GOAL OF THE EXERCISE: Below are entries. Copy exactly the lines running from the line that holds "assert (∀ x, x" to the line that holds "interleave and whichever", with both ends included.

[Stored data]

>>>

Lemma limit_step maxfail p p' : limit_inv maxfail p → step p p' → limit_inv maxfail p'.
Proof.
  intros [H1 H2 H3 H4] Hs. destruct Hs as [| | | | | | | | | |m rest Hi Hc|]; try (by split).
  rewrite H3 in Hi. unfold deliver. simpl.
  assert (∀ o, omap reported (log p ++ [m]) = omap reported (log p) ++ option_list o →
    reported m = o → limit_inv maxfail (deliver lookup p m rest)) as Hgoal; [|].
  2: { eapply Hgoal; [|done]. rewrite omap_app. csimpl. by destruct (reported m). }
  intros o Ho Hm. assert (hard_failures (omap reported (log p ++ [m])) =
    hard_failures (omap reported (log p)) + hard_failures (option_list o)) as Hh
    by (by rewrite Ho, hard_failures_app).
  destruct m as [r w|e]; simpl in Hm.
  - unfold deliver. simpl. unfold handle_worker_result.
    destruct (lookup !! ro_node_id r); subst o; simpl in Hh.
    + unfold FailureAccumulator.record. rewrite H1, H2.
      split; simpl; rewrite ?Hh; destruct (TestOutcome.is_hard_failure _); simpl;
        rewrite ?H3, ?Nat.add_0_r, ?Nat.add_1_r; try done;
        destruct (Nat.ltb_spec 0 maxfail); simpl in *; try lia;
        destruct (Nat.leb_spec maxfail (hard_failures (omap reported (log p)))); simpl in *; try lia;
        try done; by destruct (_ <=? _).
    + split; simpl; rewrite ?Hh, ?Nat.add_0_r; done.
  - subst o. simpl in Hh. split; simpl; rewrite ?Hh, ?Nat.add_0_r; done.
Qed.

End Pool.

Lemma item_lookup_covers groups x :
  x ∈ flat_map group_ids groups → is_Some (item_lookup groups !! x).
Proof.
  unfold item_lookup, group_ids.
  assert (flat_map (λ g, map node_id (TaskGroup.group_items g)) groups =
    map node_id (flat_map TaskGroup.group_items groups)) as ->
    by (induction groups; simpl; rewrite ?map_app; congruence).
  generalize (flat_map TaskGroup.group_items groups). intros l.
  induction l as [|i l IH] using rev_ind; [by intros ?%elem_of_nil|].
  rewrite map_app, fold_left_app. simpl. intros [Hx|Hx]%elem_of_app.
  - destruct (decide (node_id i = x)) as [->|]; [by rewrite lookup_insert_eq|].
    rewrite lookup_insert_ne by done. auto.
  - apply list_elem_of_singleton in Hx as ->. by rewrite lookup_insert_eq.
Qed.

Section Run.
Context (cd : Codec) (watchdog : nat) (process_fixtures : list string).
Context (groups : list TaskGroup.t) (worker_count maxfail : nat) (rep0 : ReporterSession).

(** The runs of [run_phase_parallel]. *)
Definition reachable (p : Pool) : Prop :=
  rtc (step cd watchdog process_fixtures (item_lookup groups))
    (start groups worker_count maxfail rep0) p.

Lemma flat_map_replicate_nil {A B} (f : A → list B) n a :
  f a = [] → flat_map f (replicate n a) = [].
Proof. intros H. induction n; simpl; [done|]. by rewrite H. Qed.

Lemma reachable_inv p :
  reachable p →
  inv (item_lookup groups) groups (coord (start groups worker_count maxfail rep0)) p ∧
  limit_inv (item_lookup groups) maxfail p.
Proof.
  intros Hr. pattern p. refine (rtc_ind_r _ (start groups worker_count maxfail rep0) _ _ p Hr).
  - split.
    + split; simpl; [|set_solver|done].
      unfold all_pending. simpl. by rewrite flat_map_replicate_nil.
    + split; simpl; try done; [|lia]. by destruct maxfail.
  - intros q q' _ Hs [Hi Hl]. split; [|by eapply limit_step].
    eapply inv_step; [|done..]. intros x. apply item_lookup_covers.
Qed.

Lemma phase_conserves p :
  reachable p → loop_over p →
  let '(stopped, t) := phase_result (item_lookup groups) p in
  (stopped = false → map tt_node_id t ≡ₚ flat_map group_ids groups ∧ in_flight p = ∅) ∧
  (stopped = true → map tt_node_id t ⊆+ flat_map group_ids groups).
Proof.
  intros Hr Hover. destruct (reachable_inv p Hr) as [[H1 H2 H3] _]. simpl.
  unfold drain_remaining_into_crashed.
  assert (∀ x, x ∈ flat_map group_ids (Scheduler.queue (sched p)) →
    is_Some (item_lookup groups !! x)) as Hq.
  { intros x Hx. apply item_lookup_covers. rewrite <-H1. set_solver. }
  split; intros Hi; rewrite Hi.
  - destruct Hover as [?|[Hc Hd]]; [congruence|].
    assert (all_pending p = []) as Hp.
    { unfold all_pending. clear -Hd. induction Hd as [|ph ws ->]; simpl; done. }
    rewrite Hc, Hp in H1, H2. simpl in H1, H2. destruct (sched p) as [q]. split.
    + rewrite drain_queue_ids by done. done.
    + apply set_eq. intros x. split; [|set_solver]. intros Hx. apply H2 in Hx. set_solver.
  - simpl. rewrite <-H1. apply submseteq_inserts_r. done.
Qed.

(** C2: When the parallel phase was not stopped, every test of every group is
    reported exactly once, whichever workers ran it, however their messages
    interleave and whichever workers crash, hang, stop half-way or never start,
    and no test is left marked in flight; when [--maxfail] stopped it, no test
    is reported twice and none is reported that was not scheduled.  A worker is
    only assumed to answer the tests of a group in the order of its task
    ([answers_in_order], a premise of [step_take]). *)
Theorem parallel_reports_each_test_once p :
  reachable p → loop_over p →
  let '(stopped, t) := phase_result (item_lookup groups) p in
  (stopped = false → map tt_node_id t ≡ₚ flat_map group_ids groups ∧ in_flight p = ∅) ∧
  (stopped = true → map tt_node_id t ⊆+ flat_map group_ids groups).
Proof. apply phase_conserves. Qed.

(** Once stopped, the coordinator's tallies are final. *)
Lemma stopped_is_final lookup p p' :
  interrupted (coord p) = true →
  rtc (step cd watchdog process_fixtures lookup) p p' → coord p' = coord p.
Proof.
  intros Hi Hr. induction Hr as [|p q r Hs _ IH]; [done|].
  assert (coord q = coord p) as E.
  { destruct Hs as [| | | | | | | | | |m rest Hi'|]; try done. congruence. }
  rewrite <-E. apply IH. by rewrite E.
Qed.

(** With [--maxfail n] the pool stops at the first moment [n] hard failures
    have been reported and never reports more than [n] of them; it never stops
    otherwise; and once stopped nothing the workers still do changes what is
    reported, so tests that did not run are not reported as crashes. *)
Theorem parallel_maxfail p :
  reachable p →
  let failures := hard_failures (omap (reported (item_lookup groups)) (log p)) in
  (interrupted (coord p) = true ↔ 0 < maxfail ∧ failures = maxfail) ∧
  (0 < maxfail → failures ≤ maxfail) ∧
  (interrupted (coord p) = true → ∀ p',
     rtc (step cd watchdog process_fixtures (item_lookup groups)) p p' →
     phase_result (item_lookup groups) p' = (true, timings (coord p))).
Proof.
  intros Hr. destruct (reachable_inv p Hr) as [_ [_ _ H3 H4]]. simpl. split_and!; [|done|].
  - rewrite H3, andb_true_iff, Nat.ltb_lt, Nat.leb_le. lia.
  - intros Hi p' Hp'. unfold phase_result. rewrite (stopped_is_final _ _ _ Hi Hp'). by rewrite Hi.
Qed.

End Run.

(** ** Witnesses *)

(** One worker: it answers the first test, reports a diagnostic and dies; the
    other two tests are answered by sentinels. *)
Ltac next_step tac := eapply rtc_l; [tac; vm_compute; reflexivity|].

Lemma demo_pool_run maxfail :
  maxfail = 0 ∨ maxfail = 2 →
  ∃ p, reachable demo_codec 1000 [] [demo_group] 4 maxfail (new_session 0) p ∧
    channel p = [] ∧ workers p = [Done] ∧
    map tt_node_id (timings (coord p)) = ["a.py::t1"; "a.py::t2"; "a.py::t3"] ∧
    interrupted (coord p) = (maxfail =? 2) ∧
    hard_failures (omap (reported (item_lookup [demo_group])) (log p)) = 2.
Proof.
  intros Hm. eexists. split.
  - unfold reachable.
    next_step ltac:(eapply (step_spawned _ _ _ _ _ 0)).
    eapply rtc_l.
    { eapply (step_take _ _ _ _ _ 0 demo_group (Scheduler.mk []) demo_turn LeaveDead);
        [vm_compute; reflexivity..| |vm_compute; reflexivity].
      exists ["a.py::t2"; "a.py::t3"]. reflexivity. }
    do 4 next_step ltac:(eapply (step_send _ _ _ _ _ 0)).
    next_step ltac:(eapply (step_dead _ _ _ _ _ 0)).
    do 4 (eapply rtc_l; [eapply step_deliver; [destruct Hm as [-> | ->]|]; vm_compute; reflexivity|]).
    apply rtc_refl.
  - destruct Hm as [-> | ->]; vm_compute; split_and!; reflexivity.
Qed.

Lemma parallel_reports_each_test_once_witness :
  ∃ t, map tt_node_id t ≡ₚ ["a.py::t1"; "a.py::t2"; "a.py::t3"] ∧ length t = 3.
Proof.
  destruct (demo_pool_run 0) as (p & Hr & Hc & Hw & Ht & Hi & _); [by left|].
  destruct (parallel_reports_each_test_once demo_codec 1000 [] [demo_group] 4 0 (new_session 0) p Hr)
    as [H _].
  - right. rewrite Hw. split; [done|]. by constructor.
  - rewrite Hi in H. destruct (H eq_refl) as [E _].
    eexists. split; [exact E|]. apply Permutation_length in E. by rewrite length_map in E.
Defined.

Lemma parallel_maxfail_witness :
  ∃ p, reachable demo_codec 1000 [] [demo_group] 4 2 (new_session 0) p ∧
    interrupted (coord p) = true.
Proof.
  destruct (demo_pool_run 2) as (p & Hr & _ & _ & _ & _ & Hf); [by right|].
  exists p. split; [done|].
  apply (parallel_maxfail demo_codec 1000 [] [demo_group] 4 2 (new_session 0) p Hr). simpl.
  split; [lia|done].
Defined.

<<<

RESPONSE FOR THIS EXERCISE:
  assert (∀ x, x ∈ flat_map group_ids (Scheduler.queue (sched p)) →
    is_Some (item_lookup groups !! x)) as Hq.
  { intros x Hx. apply item_lookup_covers. rewrite <-H1. set_solver. }
  split; intros Hi; rewrite Hi.
  - destruct Hover as [?|[Hc Hd]]; [congruence|].
    assert (all_pending p = []) as Hp.
    { unfold all_pending. clear -Hd. induction Hd as [|ph ws ->]; simpl; done. }
    rewrite Hc, Hp in H1, H2. simpl in H1, H2. destruct (sched p) as [q]. split.
    + rewrite drain_queue_ids by done. done.
    + apply set_eq. intros x. split; [|set_solver]. intros Hx. apply H2 in Hx. set_solver.
  - simpl. rewrite <-H1. apply submseteq_inserts_r. done.
Qed.

(** C2: When the parallel phase was not stopped, every test of every group is
    reported exactly once, whichever workers ran it, however their messages
    interleave and whichever workers crash, hang, stop half-way or never start,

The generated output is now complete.